The woman had reached them. She stood over Mylar as well, sneering down at her.

Even you betrayed me.


"Who is this, Rufus?"

"It’s no one," he told the woman, turning and clutching her arm, slowly dragging her away, down the street, toward the Shinra compound.

She watched them, for a moment, as they departed. But her strength left her. She lay her head upon the ground, closed her eyes. For a moment, it was dark.

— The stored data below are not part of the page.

(** Indexing a note that is already indexed as it stands changes
    nothing. *)
Lemma cache_note_indexed_unchanged w f N T :
  fs w !! Path.str (canonical N) = Some f ->
  name_of_text f = Ok N -> tags_of_text f = Ok T ->
  w_names w !! N = Some (Path.str (canonical N)) ->
  w_notes w !! Path.str (canonical N)
    = Some {| Entry.name := N; Entry.tags := T |} ->
  (forall t, t ∈ T -> tagged (cache w) t (Path.str (canonical N))) ->
  cache_note cfg expanduser (canonical N) w = (Ok (Some (canonical N)), w).
Proof.
  intros Hf HN HT Hnames Hnotes Htags. unfold cache_note.
  rewrite (bind_run _ _ _ _ _ (exists_run_true _ _ _ Hf)). cbn [negb].
  erewrite bind_run
    by (rewrite (extract_note_name_run _ _ _ Hf), HN; reflexivity).
  erewrite bind_run
    by (rewrite (extract_note_tags_run _ _ _ Hf), HT; reflexivity).
  rewrite path_eqb_refl. cbn [negb].
  erewrite bind_run by reflexivity.
  erewrite bind_run by (apply set_names_id; exact Hnames).
  erewrite bind_run by reflexivity.
  unfold w_notes in Hnotes. rewrite Hnotes. cbn [Entry.tags].
  erewrite bind_run.
  2:{ apply for_each_id. intros x Hx.
      now rewrite (bool_decide_eq_true_2 _ Hx). }
  erewrite bind_run.
  2:{ apply for_each_id. intros x Hx. apply tags_add_id. now apply Htags. }
  erewrite bind_run by (apply set_notes_id; exact Hnotes).
  reflexivity.
Qed.

(** On a path that is not indexed, for a note whose canonical path is not
    indexed either, the call returns. *)
Lemma cache_note_fresh_returns note w f N T :
  fs w !! Path.str note = Some f ->
  name_of_text f = Ok N -> tags_of_text f = Ok T ->
  w_notes w !! Path.str note = None ->
  w_notes w !! Path.str (canonical N) = None ->
  exists w', cache_note cfg expanduser note w = (Ok (Some (canonical N)), w').
Proof.
  intros Hf HN HT Hold Hnew. unfold cache_note.
  rewrite (bind_run _ _ _ _ _ (exists_run_true _ _ _ Hf)). cbn [negb].
  erewrite bind_run
    by (rewrite (extract_note_name_run _ _ _ Hf), HN; reflexivity).
  erewrite bind_run
    by (rewrite (extract_note_tags_run _ _ _ Hf), HT; reflexivity).
  set (p := canonical N) in *.
  assert (exists w1, (if negb (Path.eqb p note)
                      then rename note p ;;; uncache_note note
                      else ret tt) w = (Ok tt, w1) /\ cache w1 = cache w)
    as (w1 & E1 & Hc1).
  { destruct (Path.eqb p note); cbn [negb]; [eauto|].
    unfold bind at 1, rename at 1. rewrite Hf.
    rewrite uncache_note_not_indexed by exact Hold. eauto. }
  rewrite (bind_run _ _ _ _ _ E1).
  rewrite (bind_run _ _ _ _ _ (set_names_run _ _ _)).
  erewrite bind_run by reflexivity. cbn [notes cache].
  unfold w_notes in Hnew. rewrite Hc1, Hnew. cbn [for_each].
  erewrite bind_run by reflexivity.
  match goal with
  | |- context [bind (for_each T ?body) _ ?w2] =>
      destruct (for_each_tags_add T (Path.str p) w2) as (w3 & E3 & _)
  end.
  rewrite (bind_run _ _ _ _ _ E3).
  rewrite (bind_run _ _ _ _ _ (set_notes_run _ _ _)).
  eauto.
Qed.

And then she heard them. Footfalls, quick and light and coming toward her. She opened her eyes, struggled through darkness, lifted herself onto her elbows, which were not trapped, much to her surprise.

Even you betrayed me.

Had he come back?

"Are you all right?"

Someone had bent near her, an arm reached out, a hand offered in assistance. It was a woman, with long dark hair that fell down in front of her, nearly touching the ground as she stooped.

Mylar reached her arm up, felt the hand warmly encase her own.

"Was that ‘im?" Someone else clutched her from beneath, heaving her upward quickly, someone who smelled like cigarette smoke and oil. She winced, leaning on the woman’s shoulder when she had been placed upon her feet.

"Be careful, Cid! Don’t be so rough. She’s hurt."

No, he’s hurt—

"I’m sorry, miss. Was that who I thought it was, Tifa?"

Mylar felt dizzy; she clung to the woman, fearing she’d lose consciousness. Darkness swam in front of her. "Were you—were you here to find him?"

"Shinra? Ah, so it was the man. Nah, we’re here to find—"


"Please," she whispered, and let the darkness come, sagging against the woman.